GM CEO Mary Barra told analysts, “We’re taking immediate steps to enhance the profitability of our EV portfolio and adjust to slowing near-term growth.”
Investors have responded to this altered outlook. Over the past three months, the iShares Self-Driving EV and Tech exchange-traded fund has experienced a decline of more than 24%, significantly exceeding the 8.3% fall in the MSCI All-World Index, which serves as a proxy for global equities.
Despite these challenges, EV sales are still on an upward trajectory. In the third quarter, they exceeded 300,000 units in the United States for the first time, according to a report from Cox Automotive. Additionally, they increased by 14.3% in September within the European Union and by 22% in China, the largest EV market globally.
One of the key concerns in the EV industry is the impact of falling raw material prices. Tesla CEO Elon Musk recently cited the high interest rate environment as a reason for slowing plans for a factory in Mexico. He emphasized the significance of the monthly payment in the car-buying decision, which is greatly affected by interest rates.
Volkswagen, a German automaker, reduced its profit margin outlook for the year, attributing it to negative effects from raw material hedges at the end of the third quarter, some of which are used in EV batteries.
Like other industrial firms, car manufacturers hedge against fluctuations in commodity prices. With EV demand decelerating, raw material prices, particularly those used in batteries, have softened. For example, lithium prices have fallen by 67% this year, and cobalt metal prices have decreased by 20% this year and by more than half since May of the previous year.

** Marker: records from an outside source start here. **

(** What [transfer] leaves once the debit went through: both mutations
    are in [self.accounts], and [save_accounts] decides the outcome. *)
Definition transferred (f t : string) (a : Qc)
    (moved : bank_service.BankService) (w : World)
  : result () * Sys bank_service.BankService :=
  let path := bank_service.data_source moved in
  if bool_decide (path ∈ unwritable w)
  then
    (Raise (OSError path),
     mkSys moved
       (logged (mkLogRecord ERROR
                  [Lit "Error saving account data: "; Exc (OSError path)] true)
          w))
  else
    (Return (),
     mkSys moved
       (logged (mkLogRecord INFO
                  [Lit "Transferred "; Fixed2 a; Lit " from "; Lit f;
                   Lit " to "; Lit t; Lit "."] false)
          (logged (mkLogRecord INFO [Lit "Accounts successfully saved"] false)
             (written path (accounts_document (bank_service.accounts moved)) w)))).

(** The account number of the [i]-th account of a bank that started
    empty, and the banks whose account numbers are the first [size] of
    them. *)
Definition number (i : nat) : string := "ACC" +:+ bank_service.format_04 i.
Definition sequential (accs : gmap string account.Account) : Prop :=
  ∀ k, is_Some (accs !! k) ↔ ∃ i, (1 <= i <= size accs)%nat ∧ k = number i.

(** Reads a [format_04] back. *)
Definition unformat (s : string) : option nat :=
  Nat.of_uint <$> NilEmpty.uint_of_string s.

(** [keeps R m]: the service object that [m] leaves is related by [R] to
    the one it started from, whether [m] returns or raises. *)
Definition keeps {T A} (R : relation T) (m : M (Sys T) A) : Prop :=
  ∀ s, R (self s) (self (m s).2).

(** Same path, same account numbers, and under each number an account
    with the number and the holder it had. *)
Definition same_identities (b b' : bank_service.BankService) : Prop :=
  bank_service.data_source b' = bank_service.data_source b
  ∧ ∀ k, match bank_service.accounts b !! k, bank_service.accounts b' !! k with
         | Some a, Some a' =>
             account.account_number a' = account.account_number a
             ∧ account.account_holder a' = account.account_holder a
         | None, None => True
         | _, _ => False
         end.

(** The ids in the list of a task service. *)
Definition ids (s : Sys task_service.TaskService) : list Z :=
  task.task_id <$> task_service.tasks (self s).

(** ** Inputs of the worked examples *)

(** The integer [z] as a balance or an amount. *)
Definition qc (z : Z) : Qc := Q2Qc (inject_Z z).

Definition alice (b : Z) : account.Account :=
  account.mkAccount "ACC0001" "Alice" (qc b).
Definition bob (b : Z) : account.Account :=
  account.mkAccount "ACC0002" "Bob" (qc b).

(** A world with no files where every path can be written, one where
    tasks.json cannot be written, and one where [path] holds text that
    is not JSON. *)
Definition w_empty : World := mkWorld ∅ ∅ [].
Definition w_readonly : World := mkWorld ∅ {[ "tasks.json" ]} [].
Definition w_garbage (path : string) : World :=
  mkWorld {[ path := Text "invalid json" ]} ∅ [].

(** A bank with Alice at 150 and Bob at 0. *)
Definition bank0 : Sys bank_service.BankService :=
  mkSys (bank_service.mkBankService "accounts.json"
           {[ "ACC0001" := alice 150; "ACC0002" := bob 0 ]})
        w_empty.

(** Two tasks; a task service with both, one with none, and one with
    none whose file cannot be written. *)
Definition report : task.Task :=
  task.mkTask 1 "Report" "Quarterly numbers" "2024-03-25" "To Do".
Definition memo : task.Task :=
  task.mkTask 2 "Memo" "Weekly memo" "2024-03-20" "In Progress".
Definition tasks2 : Sys task_service.TaskService :=
  mkSys (task_service.mkTaskService "tasks.json" [report; memo]) w_empty.
Definition tasks0 : Sys task_service.TaskService :=
  mkSys (task_service.mkTaskService "tasks.json" []) w_empty.
Definition tasks_readonly : Sys task_service.TaskService :=
  mkSys (task_service.mkTaskService "tasks.json" []) w_readonly.

(** Sessions of the worked examples. *)
Definition create_delete_create : list task_session.call :=
  [ task_session.create_task "Report" "Quarterly numbers" "2024-03-25";
    task_session.delete_task 1;
    task_session.create_task "Memo" "Weekly memo" "2024-03-20" ].
Definition create_update_create : list task_session.call :=
  [ task_session.create_task "Report" "Quarterly numbers" "2024-03-25";
    task_session.update_task 1 "Report" "Yearly numbers" "2024-12-31" "Completed";
    task_session.create_task "Memo" "Weekly memo" "2024-03-20" ].
Definition open_two_accounts : list bank_session.call :=
  [ bank_session.create_account "Alice" (qc 100);
    bank_session.deposit "ACC0001" (qc 50);
    bank_session.withdraw "ACC0001" (qc 200);
    bank_session.create_account "Bob" (qc 0);
    bank_session.transfer "ACC0001" "ACC0002" (qc 50) ].
Definition bank_empty : Sys bank_service.BankService :=
  mkSys (bank_service.mkBankService "accounts.json" ∅) w_empty.
(** A bank loaded from a file whose only account is numbered ACC0002. *)
Definition bank_renumbered : Sys bank_service.BankService :=
  mkSys (bank_service.mkBankService "accounts.json" {[ "ACC0002" := bob 0 ]})
        w_empty.

(** ** Vocabulary of the further properties *)

(** The world after [save_accounts] wrote the accounts of [b], and the
    outcome of a bank method once its mutation is in [b]: what
    [save_accounts] raises, or the return after the log record [r]. *)
Definition bank_saved (b : bank_service.BankService) (w : World) : World :=
  logged (mkLogRecord INFO [Lit "Accounts successfully saved"] false)
    (written (bank_service.data_source b)
       (accounts_document (bank_service.accounts b)) w).
Definition after_save {A} (x : A) (r : LogRecord)
    (b : bank_service.BankService) (w : World)
  : result A * Sys bank_service.BankService :=
  let path := bank_service.data_source b in
  if bool_decide (path ∈ unwritable w)
  then
    (Raise (OSError path),
     mkSys b
       (logged (mkLogRecord ERROR
                  [Lit "Error saving account data: "; Exc (OSError path)] true)
          w))
  else (Return x, mkSys b (logged r (bank_saved b w))).

(** The world after [save_tasks] ran on the tasks [ts]: the file is
    written, or the failure is logged. *)
Definition tasks_saved (path : string) (ts : list task.Task) (w : World) : World :=
  if bool_decide (path ∈ unwritable w)
  then logged (mkLogRecord ERROR
                 [Lit "Error saving tasks to file: "; Exc (OSError path)] true) w
  else logged (mkLogRecord INFO [Lit "Tasks saved to file."] false)
         (written path (tasks_document ts) w).

(** The in-memory changes a call of the bank can make, one mutation at
    a time. *)
Inductive bank_step (b : bank_service.BankService)
  : bank_service.BankService → Prop :=
| step_credit n a acc :
    bank_service.accounts b !! n = Some acc → (0 < a)%Qc →
    bank_step b (bank_service.mkBankService (bank_service.data_source b)
                   (<[n := credited a acc]> (bank_service.accounts b)))
| step_debit n a acc :
    bank_service.accounts b !! n = Some acc →
    (0 < a)%Qc → (a <= account.balance acc)%Qc →
    bank_step b (bank_service.mkBankService (bank_service.data_source b)
                   (<[n := debited a acc]> (bank_service.accounts b)))
| step_create h bal :
    ¬ (bal < 0)%Qc →
    let n := number (size (bank_service.accounts b) + 1) in
    bank_step b (bank_service.mkBankService (bank_service.data_source b)
                   (<[n := account.mkAccount n h bal]> (bank_service.accounts b))).

(** Every account is stored under its own number; no balance is
    negative; the file holds the accounts of the service. *)
Definition keyed (accs : gmap string account.Account) : Prop :=
  ∀ k acc, accs !! k = Some acc → account.account_number acc = k.
Definition solvent (accs : gmap string account.Account) : Prop :=
  ∀ k acc, accs !! k = Some acc → (0 <= account.balance acc)%Qc.
Definition bank_in_sync (s : Sys bank_service.BankService) : Prop :=
  files (world s) !! bank_service.data_source (self s)
    = Some (accounts_document (bank_service.accounts (self s))).
Definition tasks_in_sync (s : Sys task_service.TaskService) : Prop :=
  files (world s) !! task_service.data_source (self s)
    = Some (tasks_document (task_service.tasks (self s))).

(** A caller of one [BankAccount]. *)
Module bank_account_session.
Import bank_account.

Inductive call :=
| deposit (amount : Z)
| withdraw (amount : Z)
| get_balance.

Definition perform (c : call) : M BankAccount Z :=
  match c with
  | deposit amount => bank_account.deposit amount
  | withdraw amount => bank_account.withdraw amount
  | get_balance => bank_account.get_balance
  end.

Fixpoint run (cs : list call) (acc : BankAccount)
  : list (result Z) * BankAccount :=
  match cs with
  | [] => ([], acc)
  | c :: cs' =>
      let '(r, acc') := perform c acc in
      let '(rs, acc'') := run cs' acc' in
      (r :: rs, acc'')
  end.

(** The calls that change the account: a deposit of a positive amount,
    a withdrawal of a positive amount within the balance. *)
Definition accepted (c : call) (acc : BankAccount) : bool :=
  match c with
  | deposit amount => bool_decide (amount > 0)%Z
  | withdraw amount =>
      bool_decide (0 < amount)%Z && bool_decide (amount <= balance acc)%Z
  | get_balance => false
  end.

(** The line that an accepted call appends to the transactions, and
    what it adds to the balance. *)
Definition line (c : call) : string :=
  match c with
  | deposit amount => "Deposited " +:+ str amount
  | withdraw amount => "Withdrew " +:+ str amount
  | get_balance => ""
  end.
Definition effect (c : call) : Z :=
  match c with
  | deposit amount => amount
  | withdraw amount => - amount
  | get_balance => 0
  end.

(** The calls of a session that were accepted, in order. *)
Fixpoint accepted_calls (cs : list call) (acc : BankAccount) : list call :=
  match cs with
  | [] => []
  | c :: cs' =>
      let rest := accepted_calls cs' (perform c acc).2 in
      if accepted c acc then c :: rest else rest
  end.

End bank_account_session.

(** * Properties *)

(** Unfolds the monad down to functions on states. *)
Ltac run_monad :=
  cbv beta delta
    [bind ret raise get put try_except dispatch get_self set_self emit
     logger_info logger_warning logger_error logger_exception
     open_r_json_load open_w json_dump subscript as_int as_str as_float] iota;
  cbn [fst snd self world files unwritable log isinstance].

(** ** The Account model *)

Section account_model.
Import account.

(** C1. An account with balance [b] that withdraws [a] with [0 < a <= b]
    ends with balance [b - a]; when [a > b] or [a <= 0] the call raises
    [ValueError] and the account is as it was. *)
Theorem account_withdraw_spec (acc : Account) (a : Qc) :
  ((0 < a)%Qc → (a <= balance acc)%Qc →
   withdraw a acc =
     (Return (), mkAccount (account_number acc) (account_holder acc)
                   (balance acc - a)%Qc))
  ∧ ((balance acc < a)%Qc ∨ (a <= 0)%Qc →
     ∃ msg, withdraw a acc = (Raise (ValueError msg), acc)).
Proof.
  unfold withdraw. run_monad. split.
  - intros Hpos Hle.
    rewrite bool_decide_eq_false_2 by (by apply Qclt_not_le).
    by rewrite bool_decide_eq_false_2 by (by apply Qcle_not_lt).
  - intros H. destruct (decide (a <= 0)%Qc) as [Hn|Hn].
    + rewrite bool_decide_eq_true_2 by done. by eexists.
    + rewrite bool_decide_eq_false_2 by done.
      destruct H as [H|H]; [|done].
      rewrite bool_decide_eq_true_2 by done. by eexists.
Qed.

Lemma account_withdraw_spec_witness :
  withdraw (qc 50) (alice 150)
    = (Return (), mkAccount "ACC0001" "Alice" (qc 150 - qc 50)%Qc)
  ∧ ∃ msg, withdraw (qc 200) (alice 150) = (Raise (ValueError msg), alice 150).
Proof.
  split.
  - apply (proj1 (account_withdraw_spec (alice 150) (qc 50))); by vm_compute.
  - apply (proj2 (account_withdraw_spec (alice 150) (qc 200))).
    left. by vm_compute.
Defined.

(** C2. An account with balance [b] that deposits [a > 0] ends with
    balance [b + a]; when [a <= 0] the call raises [ValueError] and the
    account is as it was. *)
Theorem account_deposit_spec (acc : Account) (a : Qc) :
  ((0 < a)%Qc →
   deposit a acc =
     (Return (), mkAccount (account_number acc) (account_holder acc)
                   (balance acc + a)%Qc))
  ∧ ((a <= 0)%Qc →
     ∃ msg, deposit a acc = (Raise (ValueError msg), acc)).
Proof.
  unfold deposit. run_monad. split.
  - intros Hpos. by rewrite bool_decide_eq_false_2 by (by apply Qclt_not_le).
  - intros Hle. rewrite bool_decide_eq_true_2 by done. by eexists.
Qed.

Lemma account_deposit_spec_witness :
  deposit (qc 50) (alice 100)
    = (Return (), mkAccount "ACC0001" "Alice" (qc 100 + qc 50)%Qc)
  ∧ ∃ msg, deposit (qc (-50)) (alice 100) = (Raise (ValueError msg), alice 100).
Proof.
  split.
  - apply (proj1 (account_deposit_spec (alice 100) (qc 50))); by vm_compute.
  - apply (proj2 (account_deposit_spec (alice 100) (qc (-50)))). by vm_compute.
Defined.

End account_model.

(** ** Serialization *)

(** C7. Building an entity back from its own dictionary gives the
      entity, field for field, for tasks and for accounts. *)
Theorem from_dict_to_dict :
    (∀ (St : Type) (t : task.Task) (s : St),
       task.from_dict (PDict (task.to_dict t)) s = (Return t, s))
    ∧ (∀ (St : Type) (a : account.Account) (s : St),
         account.from_dict (PDict (account.to_dict a)) s = (Return a, s)).
Proof.
    split.
    - intros St [i t d dd st] s.
      unfold task.from_dict, task.to_dict. run_monad. cbn.
      by simplify_map_eq.
    - intros St [n h b] s.
      unfold account.from_dict, account.to_dict. run_monad. cbn.
      by simplify_map_eq.
Qed.
(** [if self.config['build'][enable] and lib in self.config['libraries']:
       ...] with the include and library directories. *)
Definition optional_library (self : SigmondConfig) (enable lib name : string)
    (args : list string) : result (list string) :=
  en ← section_item self "build" enable;
  present ← (if truthy en
             then libs ← getitem (VDict (config self)) "libraries"; contains lib libs
             else Ok false);
  if (present : bool) then
    libs ← getitem (VDict (config self)) "libraries";
    lib_config ← getitem libs lib;
    args ← path_def lib_config "include_dir" ("SIGMOND_" +:+ name +:+ "_INCLUDE_DIR") args;
    path_def lib_config "library_dir" ("SIGMOND_" +:+ name +:+ "_LIBRARY_DIR") args
  else Ok args.

(** HDF5, BLAS, LAPACK, the optional libraries, Accelerate. *)
Definition args_libraries (self : SigmondConfig) (args : list string)
    : result (list string) :=
  args ← library_path self "hdf5" "root_dir" "HDF5_DIR" args;
  args ← library_path self "blas" "library_path" "BLAS_LIBRARIES" args;
  args ← library_path self "lapack" "library_path" "LAPACK_LIBRARIES" args;
  args ← optional_library self "enable_minuit" "minuit2" "MINUIT2" args;
  args ← optional_library self "enable_grace" "grace" "GRACE" args;
  library_path self "accelerate" "framework_dir" "SIGMOND_ACCELERATE_FRAMEWORK_DIR" args.

(** C and C++ compilers. *)
Definition args_compilers (self : SigmondConfig) (args : list string)
    : result (list string) :=
  match dict_lookup "compiler" (config self) with
  | Some compiler_config =>
      args ← path_def compiler_config "c_compiler" "CMAKE_C_COMPILER" args;
      path_def compiler_config "cxx_compiler" "CMAKE_CXX_COMPILER" args
  | None => Ok args
  end.

Definition get_cmake_args (self : SigmondConfig) : result (list string) :=
  let args : list string := [] in
  args ← args_core self args;
  args ← args_build_control self args;
  args ← args_verbose self args;
  args ← args_testing self args;
  args ← args_install_dirs self args;
  args ← args_default_ens_file self args;
  args ← args_extra_defs self args;
  args ← args_libraries self args;
  args_compilers self args.

(** *** [write_cache] *)

Definition base_cache_vars : dict :=
  [ ("CMAKE_BUILD_TYPE", VStr "Release");
    ("CMAKE_EXPORT_COMPILE_COMMANDS", VStr "ON");
    ("CMAKE_CXX_STANDARD", VStr "17");
    ("CMAKE_CXX_STANDARD_REQUIRED", VStr "ON");
    ("CMAKE_CXX_EXTENSIONS", VStr "OFF") ].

Several automakers, such as U.S.-based Ford, have made adjustments to their production schedules and investment priorities in response to these challenges. Ford temporarily reduced a shift at the plant producing its electric F-150 Lightning pickup truck and shifted investment towards commercial vehicles and hybrids in July.
Japan’s Nidec experienced its most significant decline in over 15 years as investor concerns grew about the company’s prospects in a competitive Chinese EV market. The company now anticipates a ¥15 billion ($100 million) full-year loss in its key e-axle business, which encompasses motors, gears, and power-control electronics.
China’s CATL, the world’s largest battery maker for EVs, reported its weakest quarter since the beginning of the previous year, with a 10.7% rise in third-quarter profit due to slowing demand and intense competition. Data revealed a decline in the company’s market share in China to its lowest point in over a year, highlighting the challenges it faces from smaller competitors and weakening demand.